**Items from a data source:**
(** ** Authentication *)

(** C7. With a file attached and the credentials read from the body, a
    falsy answer of the authenticator ends the request with 401
    Unauthorized, and a rejection of its promise ends it with status 500
    and a fixed body, whatever the rejection carried; authenticate is the
    only collaborator called in both cases. *)
Theorem uploadInvoice_authentication_outcomes :
  forall (svc : Services) (req : Request) (f : File) (b : list (string * Js.Value)),
    file req = Some f ->
    body req = Some b ->
    (forall v, authenticate_outcome svc b = Js.Resolved v -> Js.truthy v = false ->
       uploadInvoice svc req =
         ([authenticate_call b], Stmt.Return (mkResponse 401 (message "Unauthorized")))) /\
    (forall e, authenticate_outcome svc b = Js.Rejected e ->
       uploadInvoice svc req =
         ([authenticate_call b], Stmt.Return (mkResponse 500 (message "Internal Server Error")))).
Proof.
  intros svc req f b Hf Hb. split.
  - intros v Hv Ht. exact (stops_when_unauthorized svc req f b v Hf Hb Hv Ht).
  - intros e He. exact (stops_when_authenticate_rejects svc req f b e Hf Hb He).
Qed.

Lemma uploadInvoice_authentication_outcomes_witness :
  uploadInvoice Sample.services Sample.bad_credentials_request =
    ([CallAuthenticate (Js.Str "client") (Js.Str "guess")], Stmt.Return unauthorized) /\
  uploadInvoice Sample.auth_down Sample.good_request =
    ([CallAuthenticate (Js.Str "client") (Js.Str "secret")], Stmt.Return auth_internal_error).
Proof.
  split.
  - apply (proj1 (uploadInvoice_authentication_outcomes
                    Sample.services Sample.bad_credentials_request
                    Sample.pdf_file Sample.bad_body eq_refl eq_refl)
             (Js.Bool false)); reflexivity.
  - apply (proj2 (uploadInvoice_authentication_outcomes
                    Sample.auth_down Sample.good_request
                    Sample.pdf_file Sample.good_body eq_refl eq_refl)
             Sample.boom); reflexivity.
Defined.

(** ** The simulated timeout *)

Lemma strict_eq_str_true v s :
  Js.strict_eq_str v s = true <-> v = Js.Str s.
Proof.
  destruct v; cbn; split; intros H; try discriminate.
  - apply String.eqb_eq in H. now subst.
  - inversion H. apply String.eqb_refl.
Qed.

Lemma strict_eq_str_false v s :
  Js.strict_eq_str v s = false <-> v <> Js.Str s.
Proof.
  rewrite <- strict_eq_str_true. destruct (Js.strict_eq_str v s); split; congruence.
Qed.

Lemma proceeds_to_format_validation svc req f b :
  reaches_format svc req f b ->
  exists rest,
    fst (uploadInvoice svc req) =
      authenticate_call b :: CallValidatePDF (buffer f) (mimetype f) (originalname f) :: rest.
Proof.
  intros H. use_reach. break_outcomes; eexists; reflexivity.
Qed.

(** C8. With a file attached, credentials the authenticator accepts and
    [simulateTimeout=true] in the query, the handler answers 504 "Server
    timeout during upload", and the authenticator is the only collaborator
    it has called: none of validatePDF, isPdfEncrypted, checkPdfIntegrity,
    validateSizeFile or the upload runs. *)
Theorem simulateTimeout_skips_validators :
  forall (svc : Services) (req : Request) (f : File) (b : list (string * Js.Value)),
    authenticated svc req f b ->
    Js.get "simulateTimeout" (query req) = Js.Str "true" ->
    uploadInvoice svc req =
      ([authenticate_call b],
       Stmt.Return (mkResponse 504 (message "Server timeout during upload"))) /\
    (forall c, In c (fst (uploadInvoice svc req)) -> collaborator_of c = KAuthenticate).
Proof.
  intros svc req f b Ha Hq.
  assert (Hrun : uploadInvoice svc req = ([authenticate_call b], Stmt.Return server_timeout)).
  { apply (stops_at_timeout_hook svc req f b Ha).
    unfold simulate_timeout. now apply strict_eq_str_true. }
  split; [exact Hrun|].
  rewrite Hrun. cbn. intros c [<-|[]]. reflexivity.
Qed.

Lemma simulateTimeout_skips_validators_witness :
  uploadInvoice Sample.services Sample.timeout_request =
    ([CallAuthenticate (Js.Str "client") (Js.Str "secret")],
     Stmt.Return (mkResponse 504 (message "Server timeout during upload"))).
Proof.
  apply (simulateTimeout_skips_validators
           Sample.services Sample.timeout_request Sample.pdf_file Sample.good_body).
  - unfold authenticated. split; [reflexivity|]. split; [reflexivity|].
    exists (Js.Bool true). split; reflexivity.
  - reflexivity.
Defined.

(** C10. For a request that has passed authentication, the timeout hook
    ends the request if and only if [req.query.simulateTimeout] is the
    string "true"; with any other value the next thing the handler does is
    call validatePDF.  "TRUE", "1", the boolean [true] and a missing
    parameter are not the string "true". *)
Theorem simulateTimeout_fires_iff_string_true :
  forall (svc : Services) (req : Request) (f : File) (b : list (string * Js.Value)),
    authenticated svc req f b ->
    (simulate_timeout req = true <-> Js.get "simulateTimeout" (query req) = Js.Str "true") /\
    (uploadInvoice svc req = ([authenticate_call b], Stmt.Return server_timeout)
       <-> Js.get "simulateTimeout" (query req) = Js.Str "true") /\
    (Js.get "simulateTimeout" (query req) <> Js.Str "true" ->
       exists rest,
         fst (uploadInvoice svc req) =
           authenticate_call b
             :: CallValidatePDF (buffer f) (mimetype f) (originalname f) :: rest) /\
    Forall (fun v => Js.strict_eq_str v "true" = false)
           [Js.Str "TRUE"; Js.Str "1"; Js.Bool true; Js.Undefined].
Proof.
  intros svc req f b Ha.
  assert (Hgo : Js.get "simulateTimeout" (query req) <> Js.Str "true" ->
                exists rest,
                  fst (uploadInvoice svc req) =
                    authenticate_call b
                      :: CallValidatePDF (buffer f) (mimetype f) (originalname f) :: rest).
  { intros Hq. apply proceeds_to_format_validation. split; [exact Ha|].
    unfold simulate_timeout. now apply strict_eq_str_false. }
  split; [|split; [|split]].
  - apply strict_eq_str_true.
  - split.
    + intros Hrun.
      destruct (Js.strict_eq_str (Js.get "simulateTimeout" (query req)) "true") eqn:E.
      * now apply strict_eq_str_true.
      * apply strict_eq_str_false in E. destruct (Hgo E) as [rest Hrest].
        rewrite Hrun in Hrest. discriminate.
    + intros Hq. apply (stops_at_timeout_hook svc req f b Ha).
      unfold simulate_timeout. now apply strict_eq_str_true.
  - exact Hgo.
  - repeat constructor.
Qed.

Lemma simulateTimeout_fires_iff_string_true_witness :
  (exists rest,
     fst (uploadInvoice Sample.services
            (Sample.request_with [("simulateTimeout", Js.Str "TRUE")])) =
       CallAuthenticate (Js.Str "client") (Js.Str "secret")
         :: CallValidatePDF InvoiceServices.unencryptedPdfBuffer
              "application/pdf" "invoice.pdf" :: rest) /\
  (exists rest,
     fst (uploadInvoice Sample.services
            (Sample.request_with [("simulateTimeout", Js.Bool true)])) =
       CallAuthenticate (Js.Str "client") (Js.Str "secret")
         :: CallValidatePDF InvoiceServices.unencryptedPdfBuffer
              "application/pdf" "invoice.pdf" :: rest).
Proof.
  split.
  - apply (proj1 (proj2 (proj2 (simulateTimeout_fires_iff_string_true
             Sample.services (Sample.request_with [("simulateTimeout", Js.Str "TRUE")])
             Sample.pdf_file Sample.good_body
             (conj eq_refl (conj eq_refl
                (ex_intro _ (Js.Bool true) (conj eq_refl eq_refl)))))))).
    cbn. discriminate.
  - apply (proj1 (proj2 (proj2 (simulateTimeout_fires_iff_string_true
             Sample.services (Sample.request_with [("simulateTimeout", Js.Bool true)])
             Sample.pdf_file Sample.good_body
             (conj eq_refl (conj eq_refl
                (ex_intro _ (Js.Bool true) (conj eq_refl eq_refl)))))))).
    cbn. discriminate.
Defined.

**Task statement:**
Each line above that contains "assert" must be copied out.

**Solution to this exercise:**
  assert (Hrun : uploadInvoice svc req = ([authenticate_call b], Stmt.Return server_timeout)).
  assert (Hgo : Js.get "simulateTimeout" (query req) <> Js.Str "true" ->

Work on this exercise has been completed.